Chapter 33: Problem 10
If \(f(t)=5 t+\frac{1}{\sqrt{t^{3}}}\) find \(f^{\prime}(t)\)
Short Answer
Expert verified
The derivative is \( f'(t) = 5 - \frac{3}{2t^{5/2}} \).
Step by step solution
01
Differentiate the Linear Term
The function given is \( f(t) = 5t + \frac{1}{\sqrt{t^3}} \). The first term is \( 5t \). The derivative of a linear function \( at \) with respect to \( t \) is simply the constant \( a \). So, for \( 5t \), the derivative is \( 5 \).
02
Rewrite the Second Term for Differentiation
The second term is \( \frac{1}{\sqrt{t^3}} \). This can be rewritten as \( t^{-3/2} \) by using the rule that \( \sqrt{t^3} = t^{3/2} \) and then applying the reciprocal rule to get \( t^{-3/2} \).
03
Differentiate the Rewritten Second Term
Using the power rule for differentiation, \( \frac{d}{dt} [t^n] = n \cdot t^{n-1} \), we differentiate \( t^{-3/2} \).
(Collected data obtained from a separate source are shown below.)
(** The banners of a run that goes through, given the two skip flags. *)
Definition expected_stages (args : Args) : list string :=
  ([ "Checking Prerequisites";
     "Generating SSH Key";
     "Copying SSH Keys to Nodes";
     "Testing SSH Connections";
     "Setting up Passwordless Sudo" ] ++
   (if arg_skip_prep args then [] else ["Preparing Nodes"]) ++
   (if arg_skip_firewall args then [] else ["Configuring Firewall"]) ++
   [ "Initializing Terraform";
     "Validating Terraform Configuration";
     "Running Terraform Plan";
     "Applying Terraform Configuration";
     "Verifying Cluster" ])%list.

Section Phases.
Context {World : Type} `{System World}.

(** The last five calls of [main]. *)
Definition terraform_phase (self : ClusterSetup) : M World unit :=
  terraform_init self ;;
  terraform_validate self ;;
  terraform_plan self ;;
  terraform_apply self ;;
  verify_cluster self.

(** The world in which [main] starts [terraform_init], given the flags. *)
Definition before_terraform_with (args : Args) (self : ClusterSetup) (w : World) : World :=
  world_after (if negb (arg_skip_firewall args) then configure_firewall self else ret tt)
    (world_after (if negb (arg_skip_prep args) then prepare_nodes self else ret tt)
      (world_after (setup_sudoers self)
        (world_after (test_ssh_connections self)
          (before_connectivity self w)))).

(** The fatal gates of a build, read off the world, given the flags. *)
Definition run_succeeds (args : Args) (self : ClusterSetup) (w : World) : Prop :=
  value_of (check_prerequisites self) w = Ret true /\
  value_of (test_ssh_connections self) (before_connectivity self w) = Ret true /\
  exists w', chdir "cluster" (before_terraform_with args self w) = Some w' /\
             statuses terraform_commands w' = [0; 0; 0; 0]%Z.

(** What [setup_sudoers] issues on one node, given the three answers it
    may get: the rule file is written; the permissions are set and the
    rule is tried only when writing it exited with status 0. *)
Definition sudoers_block (self : ClusterSetup) (node : string)
    (answers : CommandResult * CommandResult * CommandResult)
    : list (string * CommandResult) :=
  let '(tee, chmod, test) := answers in
  (ssh_cmd self node (sudoers_cmd self), tee) ::
  (if (returncode tee =? 0)%Z then
     [ (ssh_cmd self node ("sudo chmod 0440 /etc/sudoers.d/" ++ ssh_user self), chmod);
       (ssh_cmd self node "sudo ls /root", test) ]
   else []).

(** What [prepare_nodes] issues on one node. *)
Definition prepare_cmds (self : ClusterSetup) (node : string) : list string :=
  [ ssh_cmd self node "sudo apt-get update -qq";
    ssh_cmd self node "sudo apt-get install -y curl jq";
    ssh_cmd self node "sudo swapoff -a";
    ssh_cmd self node "sudo sed -i '/ swap / s/^/#/' /etc/fstab" ].

End Phases.

(** The command line of [--skip-prep --skip-firewall]. *)
Definition skip_args : Args :=
  {| arg_master_ip := "10.211.55.28";
     arg_worker_ips := ["10.211.55.29"; "10.211.55.30"];
     arg_ssh_user := "hkn";
     arg_ssh_key := "~/.ssh/id_rsa";
     arg_skip_prep := true;
     arg_skip_firewall := true;
     arg_destroy := false;
     arg_verify_only := false |}.

(** The tee on the first worker is refused. *)
Definition sudo_refused_answer (c : string) : CommandResult :=
  if str_in "10.211.55.29" c && str_in "sudo tee" c
  then mkResult 1 "" "sudo: a password is required"
  else healthy_answer c.

(** Terraform is installed, but the plan fails. *)
Definition plan_fails_answer (c : string) : CommandResult :=
  if String.eqb c "terraform plan"
  then mkResult 1 "" "Error: Invalid provider configuration"
  else healthy_answer c.

(** * Properties *)

(** ** Text *)

Lemma prefix_app (n post : string) : String.prefix n (n ++ post) = true.
Proof.
  induction n as [|c n IH]; simpl.
  - destruct post; reflexivity.
  - destruct (Ascii.ascii_dec c c) as [_|ne]; [exact IH | contradiction].
Qed.

Lemma prefix_split (n h : string) :
  String.prefix n h = true -> exists post, h = n ++ post.
Proof.
  revert h; induction n as [|c n IH]; intros h Hp.
  - exists h; reflexivity.
  - destruct h as [|d h]; simpl in Hp; [discriminate|].
    destruct (Ascii.ascii_dec c d) as [->|]; [|discriminate].
    destruct (IH h Hp) as [post ->]. exists post; reflexivity.
Qed.

Lemma str_in_prefix (n h : string) : String.prefix n h = true -> str_in n h = true.
Proof. intros Hp. destruct h; cbn [str_in]; now rewrite Hp. Qed.

Lemma str_in_app (n pre post : string) : str_in n (pre ++ n ++ post) = true.
Proof.
  induction pre as [|c pre IH]; cbn [append str_in].
  - apply str_in_prefix, prefix_app.
  - rewrite IH. apply orb_true_r.
Qed.

Lemma str_in_split (n h : string) :
  str_in n h = true -> exists pre post, h = pre ++ n ++ post.
Proof.
  induction h as [|c h IH]; cbn [str_in]; intros Hin.
  - rewrite orb_false_r in Hin. destruct (prefix_split _ _ Hin) as [post E].
    exists EmptyString, post; exact E.
  - apply orb_true_iff in Hin. destruct Hin as [Hp|Hin].
    + destruct (prefix_split _ _ Hp) as [post E].
      exists EmptyString, post; exact E.
    + destruct (IH Hin) as (pre & post & ->).
      exists (String c pre), post; reflexivity.
Qed.

Lemma lower_app (a b : string) : lower (a ++ b) = lower a ++ lower b.
Proof.
  induction a as [|c a IH]; simpl; [reflexivity | now rewrite IH].
Qed.

(** A case-insensitive occurrence of ["inactive"] is what the firewall
    stage tests for. *)
Lemma inactive_anywhere (out pre mid post : string) :
  out = pre ++ mid ++ post -> lower mid = "inactive" ->
  str_in "inactive" (lower out) = true.
Proof.
  intros -> Hmid. rewrite !lower_app, Hmid. apply str_in_app.
Qed.

(** ** Traces *)

Lemma stages_app (a b : list event) : stages (a ++ b) = (stages a ++ stages b)%list.
Proof.
  induction a as [|e a IH]; simpl; [reflexivity|].
  destruct e as [lv msg| | | | |]; try exact IH.
  destruct lv; simpl; now rewrite ?IH.
Qed.

Lemma runs_app (a b : list event) : runs (a ++ b) = (runs a ++ runs b)%list.
Proof.
  induction a as [|e a IH]; simpl; [reflexivity|].
  destruct e; simpl; now rewrite ?IH.
Qed.

Lemma commands_app (a b : list event) :
  commands (a ++ b) = (commands a ++ commands b)%list.
Proof. unfold commands. now rewrite runs_app, map_app. Qed.

Lemma effects_app (a b : list event) : effects (a ++ b) = (effects a ++ effects b)%list.
Proof.
  induction a as [|e a IH]; simpl; [reflexivity|].
  destruct e; simpl; now rewrite ?IH.
Qed.

(** ** Sequencing *)

Section Sequencing.
Context {World : Type}.

Lemma run_eta {A : Type} (m : M World A) (w : World) :
  m w = (value_of m w, world_after m w, events_of m w).
Proof.
  unfold value_of, world_after, events_of. now destruct (m w) as [[o w'] e].
Qed.

Lemma value_of_bind {A B : Type} (m : M World A) (f : A -> M World B) (w : World) :
  value_of (bind m f) w =
  match value_of m w with
  | Ret a => value_of (f a) (world_after m w)
  | Exit c => Exit c
  | Raise x => Raise x
  end.
Proof.
  unfold value_of, world_after, bind.
  destruct (m w) as [[[a|c|x] w1] e1]; simpl; try reflexivity.
  now destruct (f a w1) as [[o w2] e2].
Qed.

Lemma world_after_bind {A B : Type} (m : M World A) (f : A -> M World B) (w : World) :
  world_after (bind m f) w =
  match value_of m w with
  | Ret a => world_after (f a) (world_after m w)
  | _ => world_after m w
  end.
Proof.
  unfold value_of, world_after, bind.
  destruct (m w) as [[[a|c|x] w1] e1]; simpl; try reflexivity.
  now destruct (f a w1) as [[o w2] e2].
Qed.

Lemma events_of_bind {A B : Type} (m : M World A) (f : A -> M World B) (w : World) :
  events_of (bind m f) w =
  (events_of m w ++
   match value_of m w with
   | Ret a => events_of (f a) (world_after m w)
   | _ => []
   end)%list.
Proof.
  unfold value_of, world_after, events_of, bind.
  destruct (m w) as [[[a|c|x] w1] e1]; simpl; try (now rewrite app_nil_r).
  now destruct (f a w1) as [[o w2] e2].
Qed.

Lemma quiet_ret {A : Type} (a : A) : quiet (@ret World A a).
Proof. intros w. split; [now exists a | reflexivity]. Qed.

Lemma quiet_bind {A B : Type} (m : M World A) (f : A -> M World B) :
  quiet m -> (forall a, quiet (f a)) -> quiet (bind m f).
Proof.
  intros Hm Hf w. destruct (Hm w) as [[a Ha] Hs].
  rewrite value_of_bind, events_of_bind, Ha, stages_app, Hs.
  exact (Hf a (world_after m w)).
Qed.

Lemma quiet_for_each {A : Type} (l : list A) (body : A -> M World unit) :
  (forall x, quiet (body x)) -> quiet (for_each l body).
Proof.
  intros Hb. induction l as [|x l IH]; simpl.
  - apply quiet_ret.
  - apply quiet_bind; [apply Hb | intros _; exact IH].
Qed.

Lemma quiet_for_fold {A S : Type} (l : list A) (s : S) (body : S -> A -> M World S) :
  (forall s x, quiet (body s x)) -> quiet (for_fold l s body).
Proof.
  intros Hb. revert s. induction l as [|x l IH]; intros s; simpl.
  - apply quiet_ret.
  - apply quiet_bind; [apply Hb | intros s'; apply IH].
Qed.

Lemma quiet_if {A : Type} (b : bool) (m1 m2 : M World A) :
  quiet m1 -> quiet m2 -> quiet (if b then m1 else m2).
Proof. now destruct b. Qed.

Lemma issues_ret {A : Type} (a : A) : issues (@ret World A a) [].
Proof. intros w. split; [now exists a | reflexivity]. Qed.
Applying the power rule, we get the derivative: \( -\frac{3}{2}t^{-3/2-1} = -\frac{3}{2}t^{-5/2} \).
04
Combine the Derivatives
Now we combine the derivatives from Step 1 and Step 3. The derivative of the function \( f(t) \) is \( f'(t) = 5 + \left(-\frac{3}{2}t^{-5/2}\right) \). This simplifies to \( f'(t) = 5 - \frac{3}{2t^{5/2}} \).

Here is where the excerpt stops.